What is being asked ▸ Which lines below include "handler"? Copy them all.

(Collected data entries)

(** C5: for every row count that is not negative, [generate_customer_data]
    returns, and in every row [Churned] is 1 exactly when
    [Days_Since_Last_Purchase] exceeds 180 and 0 exactly when it does not. *)
Theorem churned_iff_over_180_days (R : RandomSource) (n : Z) (s : rstate R) :
  lawful R -> 0 <= n ->
  exists df s',
    generate_customer_data R n s = Returns (df, s') /\
    Forall (fun r =>
      (Customer.Churned r = 1 <-> 180 < Customer.Days_Since_Last_Purchase r) /\
      (Customer.Churned r = 0 <-> Customer.Days_Since_Last_Purchase r <= 180))
      (rows df).
Proof.
  intros HR _.
  destruct (returns_elim R _ _ _ (customer_returns R HR n s))
    as (df & s' & E & _ & Hrows).
  exists df, s'. split; [assumption|].
  eapply Forall2_Forall_r; [exact Hrows|].
  intros i r (_ & _ & ->).
  destruct (Z.ltb_spec 180 (Customer.Days_Since_Last_Purchase r)); lia.
Qed.

Lemma churned_iff_over_180_days_witness :
  lawful tape /\ 0 <= 3 /\
  exists df s',
    generate_customer_data tape 3 [0; 0; 0; 200; 0; 0; 0; 0; 0; 0; 100]
      = Returns (df, s') /\
    Forall (fun r =>
      (Customer.Churned r = 1 <-> 180 < Customer.Days_Since_Last_Purchase r) /\
      (Customer.Churned r = 0 <-> Customer.Days_Since_Last_Purchase r <= 180))
      (rows df).
Proof.
  split; [exact tape_lawful|]. split; [lia|].
  apply (churned_iff_over_180_days tape 3
           [0; 0; 0; 200; 0; 0; 0; 0; 0; 0; 100] tape_lawful). lia.
Defined.

(** C6: [generate_operations_data()] returns, and in every row [Defects]
    lies between 0 and [Units_Produced], and [Defect_Rate] is the quotient
    of the stored [Defects] by the stored [Units_Produced], the double that
    [/] returns, rounded to four places. *)
Theorem defects_within_production (R : RandomSource) (n : Z) (s : rstate R) :
  lawful R ->
  exists df s',
    generate_operations_data R n s = Returns (df, s') /\
    Forall (fun r =>
      0 <= Operations.Defects r <= Operations.Units_Produced r /\
      Operations.Defect_Rate r =
        py_round (b64 (inject_Z (Operations.Defects r)
                       / inject_Z (Operations.Units_Produced r))) 4) (rows df).
Proof.
  intros HR.
  destruct (returns_elim R _ _ _ (operations_returns R HR n s))
    as (df & s' & E & _ & Hrows).
  exists df, s'. split; [assumption|].
  eapply Forall2_Forall_r; [exact Hrows|].
  intros ds r (_ & _ & _ & Hd & Hrate). now split.
Qed.

Lemma defects_within_production_witness :
  lawful tape /\
  exists df s',
    generate_operations_data tape 2000 [1000; 4503599627370496] = Returns (df, s') /\
    Forall (fun r =>
      0 <= Operations.Defects r <= Operations.Units_Produced r /\
      Operations.Defect_Rate r =
        py_round (b64 (inject_Z (Operations.Defects r)
                       / inject_Z (Operations.Units_Produced r))) 4) (rows df).
Proof.
  split; [exact tape_lawful|].
  apply (defects_within_production tape 2000 [1000; 4503599627370496] tape_lawful).
Defined.

(** C7: for every row count that is not negative, [generate_sales_data]
    returns, and in every row the ship date is from 1 to 7 days after the
    order date and the discount is one of 0, 0.10, 0.15, 0.20 and 0.25. *)
Theorem ship_delay_and_discount (R : RandomSource) (n : Z) (s : rstate R) :
  lawful R -> 0 <= n ->
  exists df s',
    generate_sales_data R n s = Returns (df, s') /\
    Forall (fun r =>
      1 <= Sales.Ship_Date r - Sales.Order_Date r <= 7 /\
      In (Sales.Discount r) [0; 0.1; 0.15; 0.2; 0.25]%Q) (rows df).
Proof.
  intros HR _.
  destruct (returns_elim R _ _ _ (sales_returns R HR n s))
    as (df & s' & E & _ & Hrows).
  exists df, s'. split; [assumption|].
  eapply Forall2_Forall_r; [exact Hrows|].
  intros i r (_ & Hship & Hdisc). now split.
Qed.

Lemma ship_delay_and_discount_witness :
  lawful tape /\ 0 <= 2 /\
  exists df s',
    generate_sales_data tape 2 [30; 400; 1; 2; 3; 1; 77; 4; 3] = Returns (df, s') /\
    Forall (fun r =>
      1 <= Sales.Ship_Date r - Sales.Order_Date r <= 7 /\
      In (Sales.Discount r) [0; 0.1; 0.15; 0.2; 0.25]%Q) (rows df).
Proof.
  split; [exact tape_lawful|]. split; [lia|].
  apply (ship_delay_and_discount tape 2 [30; 400; 1; 2; 3; 1; 77; 4; 3]
           tape_lawful). lia.
Defined.

Lemma financial_months_ascending : StronglySorted Z.lt financial_months.
Proof.
  apply Sorted_StronglySorted; [exact Z.lt_trans|].
  vm_compute financial_months.
  repeat (constructor; try reflexivity).
Qed.

(** C8: for a row count [n] that is not negative [generate_sales_data] and
    [generate_customer_data] return exactly [n] rows;
    [generate_operations_data] returns three rows for each of the 731 days
    from 2023-01-01 to 2024-12-31; [generate_financial_data] returns one
    row for each of the 36 months from 2022-01 to 2024-12, the months in
    ascending order. *)
Theorem row_counts (R : RandomSource) np_sin (n : Z) (s : rstate R) :
  lawful R -> sine_bounded np_sin -> 0 <= n ->
  (exists df s', generate_sales_data R n s = Returns (df, s') /\
                 Z.of_nat (List.length (rows df)) = n) /\
  (exists df s', generate_customer_data R n s = Returns (df, s') /\
                 Z.of_nat (List.length (rows df)) = n) /\
  (exists df s', generate_operations_data R n s = Returns (df, s') /\
                 Z.of_nat (List.length (rows df))
                   = (datetime 2024 12 31 - datetime 2023 1 1 + 1) * 3 /\
                 List.length (rows df) = 2193%nat) /\
  (exists df s', generate_financial_data R np_sin s = Returns (df, s') /\
                 map Financial.Month (rows df) = months_2022_2024 /\
                 List.length (rows df) = 36%nat /\
                 StronglySorted Z.lt (map Financial.Month (rows df))).
Proof.
  intros HR Hsin Hn. repeat split.
  - destruct (returns_elim R _ _ _ (sales_returns R HR n s))
      as (df & s' & E & _ & Hrows).
    exists df, s'. split; [assumption|].
    apply Forall2_length in Hrows. rewrite range_length in Hrows. lia.
  - destruct (returns_elim R _ _ _ (customer_returns R HR n s))
      as (df & s' & E & _ & Hrows).
    exists df, s'. split; [assumption|].
    apply Forall2_length in Hrows. rewrite range_length in Hrows. lia.
  - destruct (returns_elim R _ _ _ (operations_returns R HR n s))
      as (df & s' & E & _ & Hrows).
    exists df, s'. split; [assumption|].
    apply Forall2_length in Hrows. rewrite <- Hrows.
    split; vm_compute; reflexivity.
  - destruct (returns_elim R _ _ _ (financial_returns R HR np_sin Hsin s))
      as (df & s' & E & _ & Hrows).
    exists df, s'. split; [assumption|].
    assert (Hm : map Financial.Month (rows df) = financial_months).
    { transitivity (map snd (enumerate financial_months));
        [|vm_compute; reflexivity].
      apply Forall2_map_eq. eapply Forall2_impl; [|exact Hrows].
      intros im r (x & -> & _). reflexivity. }
    split; [rewrite Hm; vm_compute; reflexivity|].
    split; [rewrite <- (length_map Financial.Month), Hm; reflexivity|].
    rewrite Hm. exact financial_months_ascending.
Qed.

Lemma row_counts_witness :
  lawful tape /\ sine_bounded sin_ref /\ 0 <= 4 /\
  (exists df s', generate_sales_data tape 4 [11; 12; 13] = Returns (df, s') /\
                 Z.of_nat (List.length (rows df)) = 4) /\
  (exists df s', generate_customer_data tape 4 [11; 12; 13] = Returns (df, s') /\
                 Z.of_nat (List.length (rows df)) = 4) /\
  (exists df s', generate_operations_data tape 4 [11; 12; 13] = Returns (df, s') /\
                 Z.of_nat (List.length (rows df))
                   = (datetime 2024 12 31 - datetime 2023 1 1 + 1) * 3 /\
                 List.length (rows df) = 2193%nat) /\
  (exists df s', generate_financial_data tape sin_ref [11; 12; 13]
                   = Returns (df, s') /\
                 map Financial.Month (rows df) = months_2022_2024 /\
                 List.length (rows df) = 36%nat /\
                 StronglySorted Z.lt (map Financial.Month (rows df))).
Proof.
  split; [exact tape_lawful|]. split; [exact sin_ref_bounded|]. split; [lia|].
  apply (row_counts tape sin_ref 4 [11; 12; 13] tape_lawful sin_ref_bounded).
  lia.
Defined.



(** C10: for every row count that is not negative the customer
    identifiers [generate_customer_data] returns are pairwise distinct,
    the row of index [i] carrying CUST- followed by [i + 1000]; the
    customer identifiers of [generate_sales_data] can repeat. *)
Theorem customer_ids_distinct (R : RandomSource) (n : Z) (s : rstate R) :
  lawful R -> 0 <= n ->
  (exists df s',
     generate_customer_data R n s = Returns (df, s') /\
     map Customer.Customer_ID (rows df)
       = map (fun i => "CUST-" ++ str (i + 1000))%string (range n) /\
     NoDup (map Customer.Customer_ID (rows df))) /\
  (exists s0 df s',
     generate_sales_data tape 2 s0 = Returns (df, s') /\
     ~ NoDup (map Sales.Customer_ID (rows df))).
Proof.
  intros HR _. split.
  - destruct (returns_elim R _ _ _ (customer_returns R HR n s))
      as (df & s' & E & _ & Hrows).
    exists df, s'. split; [assumption|].
    assert (Hids : map Customer.Customer_ID (rows df)
                   = map (fun i => "CUST-" ++ str (i + 1000))%string (range n)).
    { apply Forall2_map_eq. eapply Forall2_impl; [|exact Hrows].
      intros i r (Hid & _). exact Hid. }
    split; [assumption|]. rewrite Hids.
    apply Injective_map_NoDup; [|apply range_NoDup].
    intros i j Hij. injection Hij as Hij. apply str_inj in Hij. lia.
  - exists []. eexists _, _. split; [vm_compute; reflexivity|].
    cbn [rows map Sales.Customer_ID].
    intro H. inversion H as [|x l Hin _]. apply Hin. now left.
Qed.
(** X9: in every run of the notebook, the three inputs of the model and
    the ground truth passed to [save_gifs_with_ground_truth] have been
    moved with [.to] to one and the same device, a value [torch.device]
    returned, and the predictions passed on are what the model returned for
    these inputs. *)
Theorem predictions_and_ground_truth_share_the_device :
  forall W (h : handler W) (w : W) (e : entry),
    In e (run h w) ->
    (forall m, target (made e) = Apply m ->
       exists ic t0 t1 a b c dev,
         args (made e) = [ic; t0; t1] /\
         answered (within (run h w)) (Call_ (Method a "to") [dev] []) ic /\
         answered (within (run h w)) (Call_ (Method b "to") [dev] []) t0 /\
         answered (within (run h w)) (Call_ (Method c "to") [dev] []) t1 /\
         is_device (within (run h w)) dev) /\
    (target (made e) = save_gifs_with_ground_truth ->
       exists p g m ic t0 t1 a d dev,
         keyword (made e) "predictions" = Some p /\
         keyword (made e) "ground_truth" = Some g /\
         answered (within (run h w)) (Call_ (Apply m) [ic; t0; t1] []) p /\
         answered (within (run h w)) (Call_ (Method a "to") [dev] []) ic /\
         answered (within (run h w)) (Call_ (Method d "to") [dev] []) g /\
         is_device (within (run h w)) dev).
Proof.
  intros W h w e Hin.
  destruct (run_meets_pipeline_spec h w e Hin) as (_ & _ & _ & Happly & Hgifs & _).
  split; [exact Happly | exact Hgifs].
Qed.

Lemma predictions_and_ground_truth_share_the_device_witness :
  (exists ic t0 t1 a b c dev,
     args (made (demo_entry 43)) = [ic; t0; t1] /\
     answered (within (run demo_env 0%nat)) (Call_ (Method a "to") [dev] []) ic /\
     answered (within (run demo_env 0%nat)) (Call_ (Method b "to") [dev] []) t0 /\
     answered (within (run demo_env 0%nat)) (Call_ (Method c "to") [dev] []) t1 /\
     is_device (within (run demo_env 0%nat)) dev) /\
  (exists p g m ic t0 t1 a d dev,
     keyword (made (demo_entry 51)) "predictions" = Some p /\
     keyword (made (demo_entry 51)) "ground_truth" = Some g /\
     answered (within (run demo_env 0%nat)) (Call_ (Apply m) [ic; t0; t1] []) p /\
     answered (within (run demo_env 0%nat)) (Call_ (Method a "to") [dev] []) ic /\
     answered (within (run demo_env 0%nat)) (Call_ (Method d "to") [dev] []) g /\
     is_device (within (run demo_env 0%nat)) dev).
Proof.
  split.
  - refine (proj1 (predictions_and_ground_truth_share_the_device
                     nat demo_env 0%nat (demo_entry 43) _) _ _).
    + apply demo_entry_in. rewrite demo_run_length. lia.
    + vm_compute. reflexivity.
  - refine (proj2 (predictions_and_ground_truth_share_the_device
                     nat demo_env 0%nat (demo_entry 51) _) _).
    + apply demo_entry_in. rewrite demo_run_length. lia.
    + vm_compute. reflexivity.
Defined.

(** X10: in every run of the notebook, training saves into the directory
    the weights are then loaded from: the [save_dir] of [train_model] is
    the parent directory of the checkpoint path given to
    [load_model_weights], and the normalization file lies in that directory
    too. *)
Theorem weights_are_loaded_from_the_training_directory :
  forall W (h : handler W) (w : W) (e1 e2 : entry),
    In e1 (run h w) -> In e2 (run h w) ->
    target (made e1) = train_model ->
    target (made e2) = load_model_weights ->
    exists dir checkpoint,
      keyword (made e1) "save_dir" = Some (VPath dir) /\
      args (made e2) !! 1%nat = Some (VPath checkpoint) /\
      parent checkpoint = dir /\
      parent min_max_file = dir.
Proof.
  intros W h w e1 e2 H1 H2 Ht1 Ht2.
  destruct (run_meets_spec h w e1 H1) as (_ & _ & _ & _ & _ & _ & _ & _ & Htrain & _).
  destruct (run_meets_spec h w e2 H2) as (_ & _ & _ & _ & _ & _ & _ & _ & _ & Hload & _).
  destruct (Htrain Ht1) as (? & ? & ? & ? & _ & Hk & _).
  destruct (Hload Ht2) as (? & ? & Ha & _).
  exists (parent train_dir), model_weights_path.
  unfold keyword. rewrite Hk, Ha. repeat split; reflexivity.
Qed.

Lemma weights_are_loaded_from_the_training_directory_witness :
  exists dir checkpoint,
    keyword (made (demo_entry 22)) "save_dir" = Some (VPath dir) /\
    args (made (demo_entry 25)) !! 1%nat = Some (VPath checkpoint) /\
    parent checkpoint = dir /\
    parent min_max_file = dir.
Proof.
  apply (weights_are_loaded_from_the_training_directory nat demo_env 0%nat
           (demo_entry 22) (demo_entry 25)).
  - apply demo_entry_in. rewrite demo_run_length. lia.
  - apply demo_entry_in. rewrite demo_run_length. lia.
  - vm_compute. reflexivity.
  - vm_compute. reflexivity.
Defined.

Output for this task ▸
  forall W (h : handler W) (w : W) (e : entry),
  forall W (h : handler W) (w : W) (e1 e2 : entry),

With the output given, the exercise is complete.